## About this task:
The response must be made up of the lines in the entries below that contain "classes".

(Saved data entries)
(** * Betfair file parser: the decode-and-normalize pipeline

    A shallow embedding of [main.py] (classes [BetfairDataParser] and
    [DataExporter], endpoint [export_file]).

    Python objects coming out of [json.loads] are values of [pyval];
    exceptions are values of [exn] carried by the [result] monad; the
    libraries the program calls ([bz2], [json], pydantic's field
    validators, [str.lower], number formatting) are parameters of the
    sections that use them. *)

From Stdlib Require Import String Ascii ZArith NArith List Bool Lia.
From Stdlib Require Import Floats.PrimFloat Floats.SpecFloat Floats.FloatOps.
Import ListNotations.

Local Open Scope Z_scope.
Set Warnings "-register-all".

(* ------------------------------------------------------------------ *)
(** ** Python strings *)

(** A Python [str] is a sequence of Unicode code points. *)
Definition pystr := list N.

(** String literals of the source, written as Rocq strings. *)
Definition pys (s : string) : pystr :=
  map N_of_ascii (list_ascii_of_string s).

Fixpoint pystr_eqb (s t : pystr) : bool :=
  match s, t with
  | [], [] => true
  | c :: s', d :: t' => N.eqb c d && pystr_eqb s' t'
  | _, _ => false
  end.

(** [str.isspace] on one code point (the Unicode White_Space set plus the
    four ASCII separators U+001C..U+001F, as CPython has it). *)
Definition isspace (c : N) : bool :=
  ((9 <=? c) && (c <=? 13) || (28 <=? c) && (c <=? 32)
   || (c =? 133) || (c =? 160) || (c =? 5760)
   || (8192 <=? c) && (c <=? 8202)
   || (c =? 8232) || (c =? 8233) || (c =? 8239) || (c =? 8287)
   || (c =? 12288))%N.

Fixpoint lstrip (s : pystr) : pystr :=
  match s with
  | c :: s' => if isspace c then lstrip s' else s
  | [] => []
  end.

Definition rstrip (s : pystr) : pystr := rev (lstrip (rev s)).

(** [s.strip()] *)
Definition strip (s : pystr) : pystr := rstrip (lstrip s).

(** [s.split('\n')]: never the empty list, [''.split('\n') == ['']]. *)
Fixpoint split_nl (s : pystr) : list pystr :=
  match s with
  | [] => [[]]
  | c :: s' =>
      if (c =? 10)%N then [] :: split_nl s'
      else match split_nl s' with
           | l :: ls => (c :: l) :: ls
           | [] => [[c]]
           end
  end.

(** ASCII lower-casing, the part of [str.lower] that computes here. *)
Definition ascii_lower (s : pystr) : pystr :=
  map (fun c => if ((65 <=? c) && (c <=? 90))%N then (c + 32)%N else c) s.

(* ------------------------------------------------------------------ *)
(** ** Python values *)

(** What [json.loads] can return: [None], [bool], [int], [float], [str],
    [list] and [dict] with string keys.  A dict is an association list
    in insertion order; [json.loads] produces distinct keys. *)
Inductive pyval : Type :=
| PNone
| PBool (b : bool)
| PInt (z : Z)
| PFloat (f : float)
| PStr (s : pystr)
| PList (l : list pyval)
| PDict (kvs : list (pystr * pyval)).

Fixpoint dict_lookup {A : Type} (k : pystr) (kvs : list (pystr * A)) : option A :=
  match kvs with
  | [] => None
  | (k', v) :: rest => if pystr_eqb k k' then Some v else dict_lookup k rest
  end.

(** ** Exceptions *)

Inductive exn_kind : Type :=
| IndexError | KeyError | AttributeError | TypeError | ValueError
| OverflowError | ValidationError | OSError | UnicodeDecodeError
| JSONDecodeError | RecursionError
| HTTPException (status_code : Z).

(** An exception: its class and [str(e)] (for [HTTPException], [detail]). *)
Inductive exn : Type := Exn (kind : exn_kind) (msg : pystr).

Definition exn_str (e : exn) : pystr := let 'Exn _ m := e in m.
Definition exn_kind_of (e : exn) : exn_kind := let 'Exn k _ := e in k.

Inductive result (A : Type) : Type :=
| Ok (a : A)
| Raise (e : exn).
Arguments Ok {A} a.
Arguments Raise {A} e.

Definition bind {A B : Type} (c : result A) (f : A -> result B) : result B :=
  match c with
  | Ok a => f a
  | Raise e => Raise e
  end.

Declare Scope py_scope.
Delimit Scope py_scope with py.
Notation "x <- c ;; k" := (bind c (fun x => k))
  (at level 61, c at next level, right associativity) : py_scope.
Local Open Scope py_scope.

(** [try: c  except Exception as e: h e] *)
Definition try_except {A : Type} (c : result A) (h : exn -> result A) : result A :=
  match c with
  | Ok a => Ok a
  | Raise e => h e
  end.

(** [isinstance(e, ValueError)]: [UnicodeDecodeError], [json.JSONDecodeError]
    and pydantic's [ValidationError] derive from [ValueError]. *)
Definition is_ValueError (e : exn) : bool :=
  match exn_kind_of e with
  | ValueError | UnicodeDecodeError | ValidationError | JSONDecodeError => true
  | _ => false
  end.

(** [isinstance(e, json.JSONDecodeError)] *)
Definition is_JSONDecodeError (e : exn) : bool :=
  match exn_kind_of e with
  | JSONDecodeError => true
  | _ => false
  end.

Definition is_HTTPException (e : exn) : bool :=
  match exn_kind_of e with
  | HTTPException _ => true
  | _ => false
  end.

Fixpoint mapM {A B : Type} (f : A -> result B) (l : list A) : result (list B) :=
  match l with
  | [] => Ok []
  | x :: l' => y <- f x ;; ys <- mapM f l' ;; Ok (y :: ys)
  end.

(* ------------------------------------------------------------------ *)
(** ** Python floats are IEEE binary64 *)

(** [float(z)] for an [int]: correctly rounded, [OverflowError] when the
    result is not finite. *)
Definition float_of_Z (z : Z) : result float :=
  match binary_normalize prec emax z 0 false with
  | S754_infinity _ | S754_nan =>
      Raise (Exn OverflowError (pys "int too large to convert to float"))
  | sf => Ok (SF2Prim sf)
  end.

(** [z == f] for an [int] and a [float]: exact, no rounding of [z]. *)
Definition Z_float_eqb (z : Z) (f : float) : bool :=
  match Prim2SF f with
  | S754_zero _ => z =? 0
  | S754_finite s m e =>
      let sm := if s then Z.neg m else Z.pos m in
      if 0 <=? e then z =? sm * 2 ^ e else z * 2 ^ (- e) =? sm
  | _ => false
  end.

Inductive pynum : Type :=
| NumInt (z : Z)
| NumFloat (f : float).

(** [bool] is a subclass of [int]. *)
Definition as_num (v : pyval) : option pynum :=
  match v with
  | PBool b => Some (NumInt (Z.b2z b))
  | PInt z => Some (NumInt z)
  | PFloat f => Some (NumFloat f)
  | _ => None
  end.

Definition num_eqb (a b : pynum) : bool :=
  match a, b with
  | NumInt x, NumInt y => x =? y
  | NumFloat f, NumFloat g => PrimFloat.eqb f g
  | NumInt z, NumFloat f => Z_float_eqb z f
  | NumFloat f, NumInt z => Z_float_eqb z f
  end.

(** [a == b].  Object identity is not modelled, so the identity shortcut
    of container comparison (a list holding the very same NaN object) is
    out of reach. *)
Fixpoint py_eq (a b : pyval) {struct a} : bool :=
  match as_num a, as_num b with
  | Some x, Some y => num_eqb x y
  | None, None =>
      match a, b with
      | PNone, PNone => true
      | PStr s, PStr t => pystr_eqb s t
      | PList l, PList m =>
          (fix go (l m : list pyval) {struct l} : bool :=
             match l, m with
             | [], [] => true
             | x :: l', y :: m' => py_eq x y && go l' m'
             | _, _ => false
             end) l m
      | PDict kvs, PDict kvs' =>
          Nat.eqb (length kvs) (length kvs')
          && (fix go (kvs : list (pystr * pyval)) : bool :=
                match kvs with
                | [] => true
                | (k, v) :: rest =>
                    match dict_lookup k kvs' with
                    | Some v' => py_eq v v'
                    | None => false
                    end && go rest
                end) kvs
      | _, _ => false
      end
  | _, _ => false
  end.

(** [bool(v)] *)
Definition py_truthy (v : pyval) : bool :=
  match v with
  | PNone => false
  | PBool b => b
  | PInt z => negb (z =? 0)
  | PFloat f => negb (PrimFloat.eqb f 0%float)
  | PStr s => match s with [] => false | _ => true end
  | PList l => match l with [] => false | _ => true end
  | PDict kvs => match kvs with [] => false | _ => true end
  end.

(** [obj.get(key, default)]: only a dict has the method. *)
Definition py_get (obj : pyval) (key : pystr) (default : pyval) : result pyval :=
  match obj with
  | PDict kvs =>
      Ok (match dict_lookup key kvs with Some v => v | None => default end)
  | _ => Raise (Exn AttributeError (pys "object has no attribute 'get'"))
  end.

(** [obj[0]] *)
Definition py_getitem0 (obj : pyval) : result pyval :=
  match obj with
  | PList (x :: _) => Ok x
  | PList [] => Raise (Exn IndexError (pys "list index out of range"))
  | PStr (c :: _) => Ok (PStr [c])
  | PStr [] => Raise (Exn IndexError (pys "string index out of range"))
  | PDict _ => Raise (Exn KeyError (pys "0"))
  | _ => Raise (Exn TypeError (pys "object is not subscriptable"))
  end.

(** The items a [for] loop or comprehension over [obj] visits. *)
Definition py_iter (obj : pyval) : result (list pyval) :=
  match obj with
  | PList l => Ok l
  | PDict kvs => Ok (map (fun kv => PStr (fst kv)) kvs)
  | PStr s => Ok (map (fun c => PStr [c]) s)
  | _ => Raise (Exn TypeError (pys "object is not iterable"))
  end.

(* ------------------------------------------------------------------ *)
(** ** Data models (the pydantic classes) *)

Record RunnerBSP : Type := {
  near_price : option float;
  far_price : option float;
  actual_sp : option float;
  back_stake_taken : list (list float);
  lay_liability_taken : list (list float)
}.

Record RunnerEX : Type := {
  available_to_back : list (list float);
  available_to_lay : list (list float);
  traded_volume : list (list float)
}.

Record Runner : Type := {
  selection_id : Z;
  runner_name : pystr;
  status : pystr;
  bsp : RunnerBSP;
  ex : RunnerEX;
  last_price_traded : option float;
  adjustment_factor : option float
}.

Record Market : Type := {
  market_id : pystr;
  market_name : pystr;
  market_type : pystr;
  event_id : option pystr;
  event_name : option pystr;
  event_date : option pystr;
  country_code : option pystr;
  market_status : pystr;
  inplay : bool;
  total_matched : float;
  total_available : float;
  number_of_runners : Z;
  number_of_winners : Z;
  publish_time : option pystr;
  version : option Z;
  runners : list Runner
}.

Record FileMetadata : Type := {
  file_id : pystr;
  file_name : pystr;
  size_bytes : Z;
  upload_time : pystr;
  processing_status : pystr;
  error_message : option pystr;
  processed_at : option pystr
}.

Record ProcessingStats : Type := {
  total_records : Z;
  total_runners : Z;
  processing_time_ms : Z;
  compressed_size_bytes : Z;
  decompressed_size_bytes : Z
}.

Record FileParseResponse : Type := {
  file_metadata : FileMetadata;
  markets : list Market;
  processing_stats : ProcessingStats
}.

Record ExportRequest : Type := {
  format : pystr;
  include_prices : bool;
  runner_filter : option (list Z)
}.

(** A field validator answers [None] where pydantic reports an error;
    the model constructor then raises [ValidationError]. *)
Definition validated {A : Type} (o : option A) : result A :=
  match o with
  | Some a => Ok a
  | None => Raise (Exn ValidationError (pys "validation error"))
  end.

(** [Optional[T]]: [None] is kept, anything else goes to [T]'s validator. *)
Definition v_optional {A : Type} (v : pyval -> option A) (x : pyval) : option (option A) :=
  match x with
  | PNone => Some None
  | _ => option_map Some (v x)
  end.

Fixpoint v_list {A B : Type} (v : A -> option B) (l : list A) : option (list B) :=
  match l with
  | [] => Some []
  | x :: l' =>
      match v x, v_list v l' with
      | Some y, Some ys => Some (y :: ys)
      | _, _ => None
      end
  end.

(* ------------------------------------------------------------------ *)
(** ** The normalizer: [BetfairDataParser.extract_market_data] *)

Section Normalizer.

(** pydantic's validators for [str], [int], [float] and [bool] fields. *)
Variable v_str : pyval -> option pystr.
Variable v_int : pyval -> option Z.
Variable v_float : pyval -> option float.
Variable v_bool : pyval -> option bool.

(** [float(s)] for a [str]; [None] is [ValueError]. *)
Variable float_of_str : pystr -> option float.

(** [List[List[float]]], given what [_format_price_stakes] returns. *)
Definition v_ladder (x : pyval) : option (list (list float)) :=
  match x with
  | PList rows =>
      v_list (fun row => match row with
                         | PList items => v_list v_float items
                         | _ => None
                         end) rows
  | _ => None
  end.

(** [float(item)] *)
Definition py_float (item : pyval) : result float :=
  match item with
  | PFloat f => Ok f
  | PInt z => float_of_Z z
  | PBool b => Ok (if b then 1%float else 0%float)
  | PStr s =>
      match float_of_str s with
      | Some f => Ok f
      | None => Raise (Exn ValueError (pys "could not convert string to float"))
      end
  | _ => Raise (Exn TypeError (pys "float() argument must be a string or a real number"))
  end.

(** One element of the comprehension in [_format_price_stakes]:
    [list(item) if isinstance(item, (list, tuple)) else [float(item), 0.0]] *)
Definition format_item (item : pyval) : result pyval :=
  match item with
  | PList l => Ok (PList l)
  | _ => f <- py_float item ;; Ok (PList [PFloat f; PFloat 0%float])
  end.

Definition _format_price_stakes (raw_data : pyval) : result pyval :=
  if negb (py_truthy raw_data) then Ok (PList [])
  else
    items <- py_iter raw_data ;;
    out <- mapM format_item items ;;
    Ok (PList out).

(** What a ladder field of the typed output holds for the raw value
    [raw_data]: [_format_price_stakes], then the [List[List[float]]]
    validation of the model constructor. *)
Definition ladder_of (raw_data : pyval) : result (list (list float)) :=
  formatted <- _format_price_stakes raw_data ;;
  validated (v_ladder formatted).

Definition new_RunnerBSP (n f l bst lst : pyval) : result RunnerBSP :=
  n' <- validated (v_optional v_float n) ;;
  f' <- validated (v_optional v_float f) ;;
  l' <- validated (v_optional v_float l) ;;
  bst' <- validated (v_ladder bst) ;;
  lst' <- validated (v_ladder lst) ;;
  Ok {| near_price := n'; far_price := f'; actual_sp := l';
        back_stake_taken := bst'; lay_liability_taken := lst' |}.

## Output below:
    A shallow embedding of [main.py] (classes [BetfairDataParser] and
(** ** Data models (the pydantic classes) *)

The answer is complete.